*** Begin section ***
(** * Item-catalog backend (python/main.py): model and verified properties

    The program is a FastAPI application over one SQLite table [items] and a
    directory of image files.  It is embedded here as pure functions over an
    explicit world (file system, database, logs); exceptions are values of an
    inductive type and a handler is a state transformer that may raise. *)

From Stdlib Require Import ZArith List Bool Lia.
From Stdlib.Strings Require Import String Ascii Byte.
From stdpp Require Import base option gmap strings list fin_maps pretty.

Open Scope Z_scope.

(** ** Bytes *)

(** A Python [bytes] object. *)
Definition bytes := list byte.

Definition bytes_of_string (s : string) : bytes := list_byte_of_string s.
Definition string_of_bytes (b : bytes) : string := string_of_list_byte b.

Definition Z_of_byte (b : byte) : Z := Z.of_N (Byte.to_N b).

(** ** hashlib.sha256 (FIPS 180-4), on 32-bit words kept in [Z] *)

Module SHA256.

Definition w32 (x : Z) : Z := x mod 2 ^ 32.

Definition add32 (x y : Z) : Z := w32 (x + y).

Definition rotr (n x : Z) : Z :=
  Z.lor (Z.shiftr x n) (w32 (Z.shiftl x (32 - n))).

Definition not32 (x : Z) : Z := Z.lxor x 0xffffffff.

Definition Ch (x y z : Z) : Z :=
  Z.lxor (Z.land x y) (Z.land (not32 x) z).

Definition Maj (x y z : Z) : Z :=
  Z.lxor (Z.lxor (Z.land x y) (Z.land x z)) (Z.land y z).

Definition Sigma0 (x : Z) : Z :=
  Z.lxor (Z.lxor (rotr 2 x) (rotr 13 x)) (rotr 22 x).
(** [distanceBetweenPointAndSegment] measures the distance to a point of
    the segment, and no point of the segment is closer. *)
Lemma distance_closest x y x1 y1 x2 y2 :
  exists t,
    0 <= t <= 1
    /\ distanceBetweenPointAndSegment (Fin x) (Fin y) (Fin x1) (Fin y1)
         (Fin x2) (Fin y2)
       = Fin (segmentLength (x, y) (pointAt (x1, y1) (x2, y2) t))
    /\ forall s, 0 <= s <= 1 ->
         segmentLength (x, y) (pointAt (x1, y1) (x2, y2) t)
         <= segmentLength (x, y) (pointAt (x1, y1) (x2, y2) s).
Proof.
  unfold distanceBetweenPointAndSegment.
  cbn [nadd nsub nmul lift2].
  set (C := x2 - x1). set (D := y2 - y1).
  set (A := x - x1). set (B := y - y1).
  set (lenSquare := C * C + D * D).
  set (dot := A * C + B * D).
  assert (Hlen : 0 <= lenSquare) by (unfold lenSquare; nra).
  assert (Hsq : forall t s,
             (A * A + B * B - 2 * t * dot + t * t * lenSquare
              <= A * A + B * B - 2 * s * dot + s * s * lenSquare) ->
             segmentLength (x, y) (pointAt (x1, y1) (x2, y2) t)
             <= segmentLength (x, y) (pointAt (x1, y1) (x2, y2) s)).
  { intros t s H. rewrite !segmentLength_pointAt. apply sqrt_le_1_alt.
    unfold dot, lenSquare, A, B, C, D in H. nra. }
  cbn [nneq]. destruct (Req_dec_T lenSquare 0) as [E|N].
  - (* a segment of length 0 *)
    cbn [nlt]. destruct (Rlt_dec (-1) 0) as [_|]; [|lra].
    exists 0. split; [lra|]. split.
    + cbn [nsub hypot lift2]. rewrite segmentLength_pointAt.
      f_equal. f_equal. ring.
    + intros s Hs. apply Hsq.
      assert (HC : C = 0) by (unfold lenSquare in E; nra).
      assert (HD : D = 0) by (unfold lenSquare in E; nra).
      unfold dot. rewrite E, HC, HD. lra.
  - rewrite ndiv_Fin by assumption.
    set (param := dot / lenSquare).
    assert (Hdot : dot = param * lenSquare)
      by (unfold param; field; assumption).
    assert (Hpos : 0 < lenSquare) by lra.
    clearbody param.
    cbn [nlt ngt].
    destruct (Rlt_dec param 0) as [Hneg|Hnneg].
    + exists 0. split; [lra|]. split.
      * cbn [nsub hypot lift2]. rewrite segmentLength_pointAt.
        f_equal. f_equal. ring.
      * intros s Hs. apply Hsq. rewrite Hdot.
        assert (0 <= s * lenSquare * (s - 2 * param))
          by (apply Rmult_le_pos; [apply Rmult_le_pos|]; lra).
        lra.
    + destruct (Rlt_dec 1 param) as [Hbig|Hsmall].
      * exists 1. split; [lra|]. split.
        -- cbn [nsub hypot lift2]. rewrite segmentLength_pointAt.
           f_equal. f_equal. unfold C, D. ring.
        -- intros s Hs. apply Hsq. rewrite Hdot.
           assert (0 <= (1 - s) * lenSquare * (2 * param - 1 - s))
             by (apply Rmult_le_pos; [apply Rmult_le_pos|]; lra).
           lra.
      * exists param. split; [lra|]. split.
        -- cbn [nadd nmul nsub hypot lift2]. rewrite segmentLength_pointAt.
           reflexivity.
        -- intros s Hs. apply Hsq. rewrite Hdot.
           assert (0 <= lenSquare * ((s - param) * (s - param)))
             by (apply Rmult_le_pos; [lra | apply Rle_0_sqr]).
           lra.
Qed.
*** End section ***
*** Begin section ***
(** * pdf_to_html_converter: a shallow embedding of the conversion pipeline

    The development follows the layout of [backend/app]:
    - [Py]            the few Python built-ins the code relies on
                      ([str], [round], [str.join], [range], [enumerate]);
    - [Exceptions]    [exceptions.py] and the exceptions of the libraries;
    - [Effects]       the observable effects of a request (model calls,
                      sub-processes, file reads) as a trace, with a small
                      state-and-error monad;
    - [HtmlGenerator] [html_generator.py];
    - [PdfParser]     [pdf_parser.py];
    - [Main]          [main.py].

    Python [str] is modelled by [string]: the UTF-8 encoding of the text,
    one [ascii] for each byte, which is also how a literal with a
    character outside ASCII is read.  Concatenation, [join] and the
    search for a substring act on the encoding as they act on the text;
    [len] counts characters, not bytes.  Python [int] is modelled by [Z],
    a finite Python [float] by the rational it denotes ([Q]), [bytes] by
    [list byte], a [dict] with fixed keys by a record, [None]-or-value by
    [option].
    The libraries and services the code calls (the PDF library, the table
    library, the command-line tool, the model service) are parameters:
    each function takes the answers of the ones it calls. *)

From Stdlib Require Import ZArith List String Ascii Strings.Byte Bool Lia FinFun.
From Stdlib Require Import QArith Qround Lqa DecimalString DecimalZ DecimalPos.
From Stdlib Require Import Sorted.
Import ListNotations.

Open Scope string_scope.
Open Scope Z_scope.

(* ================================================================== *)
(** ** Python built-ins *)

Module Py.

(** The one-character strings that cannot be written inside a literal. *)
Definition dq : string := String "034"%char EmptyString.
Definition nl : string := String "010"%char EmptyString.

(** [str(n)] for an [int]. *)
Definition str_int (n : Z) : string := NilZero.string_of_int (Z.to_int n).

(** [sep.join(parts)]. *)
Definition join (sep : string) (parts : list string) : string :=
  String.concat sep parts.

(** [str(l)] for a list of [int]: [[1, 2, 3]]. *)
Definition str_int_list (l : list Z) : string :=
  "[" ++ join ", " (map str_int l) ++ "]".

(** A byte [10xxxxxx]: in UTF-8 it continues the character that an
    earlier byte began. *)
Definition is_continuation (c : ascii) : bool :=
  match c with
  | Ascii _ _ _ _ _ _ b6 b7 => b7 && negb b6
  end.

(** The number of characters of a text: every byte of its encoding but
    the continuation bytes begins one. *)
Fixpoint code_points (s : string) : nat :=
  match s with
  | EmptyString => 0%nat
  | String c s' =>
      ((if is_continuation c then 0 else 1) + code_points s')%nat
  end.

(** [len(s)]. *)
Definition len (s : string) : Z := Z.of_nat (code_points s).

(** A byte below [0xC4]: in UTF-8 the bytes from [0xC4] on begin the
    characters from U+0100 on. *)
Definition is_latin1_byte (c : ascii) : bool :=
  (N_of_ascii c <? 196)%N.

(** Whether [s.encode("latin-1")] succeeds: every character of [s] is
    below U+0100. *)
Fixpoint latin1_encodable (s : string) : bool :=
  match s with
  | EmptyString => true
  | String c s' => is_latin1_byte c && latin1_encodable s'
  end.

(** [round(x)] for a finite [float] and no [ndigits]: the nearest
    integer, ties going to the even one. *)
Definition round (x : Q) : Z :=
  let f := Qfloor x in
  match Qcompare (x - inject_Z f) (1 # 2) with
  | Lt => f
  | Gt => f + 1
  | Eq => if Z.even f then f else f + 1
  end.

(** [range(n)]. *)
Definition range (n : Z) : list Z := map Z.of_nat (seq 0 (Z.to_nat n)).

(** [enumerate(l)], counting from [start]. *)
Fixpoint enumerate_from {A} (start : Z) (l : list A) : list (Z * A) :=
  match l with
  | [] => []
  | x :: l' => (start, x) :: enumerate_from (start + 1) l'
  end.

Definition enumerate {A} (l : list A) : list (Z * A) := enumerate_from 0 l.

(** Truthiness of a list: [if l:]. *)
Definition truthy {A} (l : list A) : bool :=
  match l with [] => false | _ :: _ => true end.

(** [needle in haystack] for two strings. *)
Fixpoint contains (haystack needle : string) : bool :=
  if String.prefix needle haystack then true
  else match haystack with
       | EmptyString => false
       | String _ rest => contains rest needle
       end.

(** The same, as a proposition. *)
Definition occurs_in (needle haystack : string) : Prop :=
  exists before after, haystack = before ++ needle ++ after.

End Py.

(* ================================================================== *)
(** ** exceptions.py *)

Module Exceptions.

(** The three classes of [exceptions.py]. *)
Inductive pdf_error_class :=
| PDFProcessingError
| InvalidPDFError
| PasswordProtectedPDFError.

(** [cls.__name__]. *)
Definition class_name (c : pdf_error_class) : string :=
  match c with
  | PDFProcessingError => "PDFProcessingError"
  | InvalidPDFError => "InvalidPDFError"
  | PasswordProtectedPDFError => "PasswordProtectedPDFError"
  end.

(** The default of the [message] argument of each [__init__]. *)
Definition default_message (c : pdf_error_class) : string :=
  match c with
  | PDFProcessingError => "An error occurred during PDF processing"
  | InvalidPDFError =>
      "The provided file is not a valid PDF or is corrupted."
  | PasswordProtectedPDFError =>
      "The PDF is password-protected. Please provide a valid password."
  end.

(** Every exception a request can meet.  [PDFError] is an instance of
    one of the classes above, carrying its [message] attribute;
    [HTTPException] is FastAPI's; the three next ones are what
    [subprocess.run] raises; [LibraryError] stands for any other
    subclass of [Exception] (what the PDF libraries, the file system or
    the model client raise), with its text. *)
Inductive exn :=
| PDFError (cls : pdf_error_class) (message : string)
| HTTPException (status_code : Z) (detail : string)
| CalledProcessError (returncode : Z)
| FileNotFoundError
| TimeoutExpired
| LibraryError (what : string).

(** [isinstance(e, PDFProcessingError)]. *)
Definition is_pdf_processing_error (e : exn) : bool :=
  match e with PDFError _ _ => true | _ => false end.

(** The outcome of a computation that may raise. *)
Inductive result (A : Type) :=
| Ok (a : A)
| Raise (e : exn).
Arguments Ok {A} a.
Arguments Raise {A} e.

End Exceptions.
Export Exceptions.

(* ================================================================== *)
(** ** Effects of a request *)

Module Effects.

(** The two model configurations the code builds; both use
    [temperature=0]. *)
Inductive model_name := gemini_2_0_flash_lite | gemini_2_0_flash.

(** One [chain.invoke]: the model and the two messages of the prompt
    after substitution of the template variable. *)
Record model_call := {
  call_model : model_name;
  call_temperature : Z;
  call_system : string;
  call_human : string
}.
*** End section ***
*** Begin section ***
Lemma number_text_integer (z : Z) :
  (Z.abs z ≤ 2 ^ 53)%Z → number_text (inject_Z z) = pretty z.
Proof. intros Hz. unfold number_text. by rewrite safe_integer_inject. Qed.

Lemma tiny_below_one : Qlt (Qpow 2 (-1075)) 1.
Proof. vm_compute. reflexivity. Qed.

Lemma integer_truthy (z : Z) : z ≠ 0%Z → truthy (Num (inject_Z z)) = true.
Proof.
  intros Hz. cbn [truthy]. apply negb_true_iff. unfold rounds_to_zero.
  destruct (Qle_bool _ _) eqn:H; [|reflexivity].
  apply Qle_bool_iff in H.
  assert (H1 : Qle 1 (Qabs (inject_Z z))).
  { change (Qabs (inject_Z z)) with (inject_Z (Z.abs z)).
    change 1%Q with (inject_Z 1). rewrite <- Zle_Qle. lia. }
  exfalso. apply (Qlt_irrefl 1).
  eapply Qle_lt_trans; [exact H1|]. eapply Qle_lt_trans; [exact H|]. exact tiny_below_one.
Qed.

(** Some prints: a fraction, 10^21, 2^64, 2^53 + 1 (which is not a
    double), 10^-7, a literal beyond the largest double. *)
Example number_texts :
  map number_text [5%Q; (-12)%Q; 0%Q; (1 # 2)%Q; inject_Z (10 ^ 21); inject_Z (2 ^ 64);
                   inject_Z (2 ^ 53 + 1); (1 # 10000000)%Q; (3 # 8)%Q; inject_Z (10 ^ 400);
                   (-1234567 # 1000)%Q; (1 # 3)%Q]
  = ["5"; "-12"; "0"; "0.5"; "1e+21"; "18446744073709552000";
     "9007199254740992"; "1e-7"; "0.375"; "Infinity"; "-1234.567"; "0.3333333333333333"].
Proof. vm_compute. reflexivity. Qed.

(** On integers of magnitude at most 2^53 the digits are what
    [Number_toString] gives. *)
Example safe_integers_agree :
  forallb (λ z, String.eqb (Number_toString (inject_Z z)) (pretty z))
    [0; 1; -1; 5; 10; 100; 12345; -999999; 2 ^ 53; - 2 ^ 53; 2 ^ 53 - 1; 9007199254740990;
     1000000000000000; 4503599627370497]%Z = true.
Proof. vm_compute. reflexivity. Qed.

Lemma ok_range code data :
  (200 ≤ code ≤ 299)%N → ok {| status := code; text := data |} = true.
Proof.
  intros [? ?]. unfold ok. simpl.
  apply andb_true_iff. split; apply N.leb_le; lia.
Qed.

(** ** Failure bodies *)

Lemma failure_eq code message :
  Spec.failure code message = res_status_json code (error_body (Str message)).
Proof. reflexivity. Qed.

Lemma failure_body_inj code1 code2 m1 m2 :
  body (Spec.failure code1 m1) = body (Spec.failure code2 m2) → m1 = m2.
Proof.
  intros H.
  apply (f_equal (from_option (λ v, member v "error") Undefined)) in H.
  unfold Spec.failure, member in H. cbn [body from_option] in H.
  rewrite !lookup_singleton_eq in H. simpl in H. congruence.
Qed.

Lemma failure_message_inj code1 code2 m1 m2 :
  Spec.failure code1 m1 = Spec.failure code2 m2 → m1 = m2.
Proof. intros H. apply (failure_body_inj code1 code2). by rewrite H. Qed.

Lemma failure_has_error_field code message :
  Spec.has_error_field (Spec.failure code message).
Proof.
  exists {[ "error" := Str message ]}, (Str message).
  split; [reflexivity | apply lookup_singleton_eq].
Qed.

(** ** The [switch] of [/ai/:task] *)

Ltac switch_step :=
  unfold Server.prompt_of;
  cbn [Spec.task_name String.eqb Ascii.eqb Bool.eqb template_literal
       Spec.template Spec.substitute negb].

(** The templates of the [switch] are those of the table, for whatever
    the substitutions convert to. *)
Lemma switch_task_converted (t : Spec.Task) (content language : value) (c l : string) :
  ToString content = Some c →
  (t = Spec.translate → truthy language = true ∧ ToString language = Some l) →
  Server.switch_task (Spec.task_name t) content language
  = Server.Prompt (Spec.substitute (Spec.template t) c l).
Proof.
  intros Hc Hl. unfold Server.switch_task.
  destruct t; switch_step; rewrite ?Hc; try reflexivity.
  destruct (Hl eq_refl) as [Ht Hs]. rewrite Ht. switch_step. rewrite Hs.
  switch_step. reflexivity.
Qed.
*** End section ***
# WHAT IS REQUIRED
Only lines with the string "classes" belong in the answer; copy each of them from the listing.

# PROBLEM SOLUTION
(** The three classes of [exceptions.py]. *)
    one of the classes above, carrying its [message] attribute;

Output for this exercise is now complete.